======== Data excerpts

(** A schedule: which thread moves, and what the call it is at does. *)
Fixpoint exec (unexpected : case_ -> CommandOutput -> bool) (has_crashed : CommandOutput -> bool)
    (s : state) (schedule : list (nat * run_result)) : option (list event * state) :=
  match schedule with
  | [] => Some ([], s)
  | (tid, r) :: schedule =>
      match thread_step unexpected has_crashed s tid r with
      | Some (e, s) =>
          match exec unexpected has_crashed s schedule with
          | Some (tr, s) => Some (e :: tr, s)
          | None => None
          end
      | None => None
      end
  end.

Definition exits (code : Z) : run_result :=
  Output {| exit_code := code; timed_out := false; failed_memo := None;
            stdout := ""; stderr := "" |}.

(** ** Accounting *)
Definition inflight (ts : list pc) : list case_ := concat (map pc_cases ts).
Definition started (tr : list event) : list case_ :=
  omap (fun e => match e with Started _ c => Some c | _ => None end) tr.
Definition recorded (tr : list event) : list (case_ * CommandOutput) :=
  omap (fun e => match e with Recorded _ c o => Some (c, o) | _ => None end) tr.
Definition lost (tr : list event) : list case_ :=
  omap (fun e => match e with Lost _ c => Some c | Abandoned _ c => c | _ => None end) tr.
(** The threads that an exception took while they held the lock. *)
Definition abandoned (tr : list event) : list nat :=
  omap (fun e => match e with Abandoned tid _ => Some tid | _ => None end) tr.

================
======== Data excerpts

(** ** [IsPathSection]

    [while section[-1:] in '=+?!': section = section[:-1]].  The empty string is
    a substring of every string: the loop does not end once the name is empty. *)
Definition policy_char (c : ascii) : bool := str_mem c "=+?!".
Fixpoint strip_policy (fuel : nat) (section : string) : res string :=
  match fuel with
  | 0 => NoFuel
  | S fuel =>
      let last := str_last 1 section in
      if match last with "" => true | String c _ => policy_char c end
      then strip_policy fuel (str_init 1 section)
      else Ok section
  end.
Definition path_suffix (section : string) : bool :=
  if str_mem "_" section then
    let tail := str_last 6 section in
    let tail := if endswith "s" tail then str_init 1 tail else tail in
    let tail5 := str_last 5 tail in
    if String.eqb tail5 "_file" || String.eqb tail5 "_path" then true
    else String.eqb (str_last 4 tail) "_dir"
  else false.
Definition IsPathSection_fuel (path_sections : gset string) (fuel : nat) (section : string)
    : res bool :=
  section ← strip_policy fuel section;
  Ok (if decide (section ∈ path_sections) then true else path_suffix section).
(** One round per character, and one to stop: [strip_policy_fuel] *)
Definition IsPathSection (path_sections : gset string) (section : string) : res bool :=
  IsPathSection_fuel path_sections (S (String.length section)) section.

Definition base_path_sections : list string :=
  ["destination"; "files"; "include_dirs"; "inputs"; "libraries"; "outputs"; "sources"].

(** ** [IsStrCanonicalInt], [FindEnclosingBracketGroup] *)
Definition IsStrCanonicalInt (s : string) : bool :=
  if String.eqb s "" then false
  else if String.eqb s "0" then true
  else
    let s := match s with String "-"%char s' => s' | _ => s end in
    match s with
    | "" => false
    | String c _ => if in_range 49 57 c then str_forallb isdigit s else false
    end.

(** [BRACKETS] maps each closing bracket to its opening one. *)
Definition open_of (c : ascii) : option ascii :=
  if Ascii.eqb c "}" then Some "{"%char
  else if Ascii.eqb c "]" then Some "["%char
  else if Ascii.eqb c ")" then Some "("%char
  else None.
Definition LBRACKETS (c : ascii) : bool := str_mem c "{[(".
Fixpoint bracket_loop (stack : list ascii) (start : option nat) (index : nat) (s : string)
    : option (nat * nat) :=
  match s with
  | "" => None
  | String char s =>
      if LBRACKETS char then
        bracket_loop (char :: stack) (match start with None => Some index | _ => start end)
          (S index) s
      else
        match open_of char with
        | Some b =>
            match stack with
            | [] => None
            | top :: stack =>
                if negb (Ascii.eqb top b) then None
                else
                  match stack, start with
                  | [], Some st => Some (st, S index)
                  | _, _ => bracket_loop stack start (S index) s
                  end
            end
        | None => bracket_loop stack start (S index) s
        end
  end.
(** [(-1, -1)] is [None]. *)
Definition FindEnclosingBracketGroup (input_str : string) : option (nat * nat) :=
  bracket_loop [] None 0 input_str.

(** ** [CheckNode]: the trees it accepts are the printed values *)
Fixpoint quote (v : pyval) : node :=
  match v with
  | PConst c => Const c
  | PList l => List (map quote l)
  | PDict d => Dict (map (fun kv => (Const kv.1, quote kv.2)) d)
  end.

================

§ **What to produce**
Take the stretch of lines above from the one containing "(** A schedule: which" through the one containing "omap (fun e => match e with Abandoned" and repeat it exactly, adding no other line.

§ **Exercise answer**
(** A schedule: which thread moves, and what the call it is at does. *)
Fixpoint exec (unexpected : case_ -> CommandOutput -> bool) (has_crashed : CommandOutput -> bool)
    (s : state) (schedule : list (nat * run_result)) : option (list event * state) :=
  match schedule with
  | [] => Some ([], s)
  | (tid, r) :: schedule =>
      match thread_step unexpected has_crashed s tid r with
      | Some (e, s) =>
          match exec unexpected has_crashed s schedule with
          | Some (tr, s) => Some (e :: tr, s)
          | None => None
          end
      | None => None
      end
  end.

Definition exits (code : Z) : run_result :=
  Output {| exit_code := code; timed_out := false; failed_memo := None;
            stdout := ""; stderr := "" |}.

(** ** Accounting *)
Definition inflight (ts : list pc) : list case_ := concat (map pc_cases ts).
Definition started (tr : list event) : list case_ :=
  omap (fun e => match e with Started _ c => Some c | _ => None end) tr.
Definition recorded (tr : list event) : list (case_ * CommandOutput) :=
  omap (fun e => match e with Recorded _ c o => Some (c, o) | _ => None end) tr.
Definition lost (tr : list event) : list case_ :=
  omap (fun e => match e with Lost _ c => Some c | Abandoned _ c => c | _ => None end) tr.
(** The threads that an exception took while they held the lock. *)
Definition abandoned (tr : list event) : list nat :=
  omap (fun e => match e with Abandoned tid _ => Some tid | _ => None end) tr.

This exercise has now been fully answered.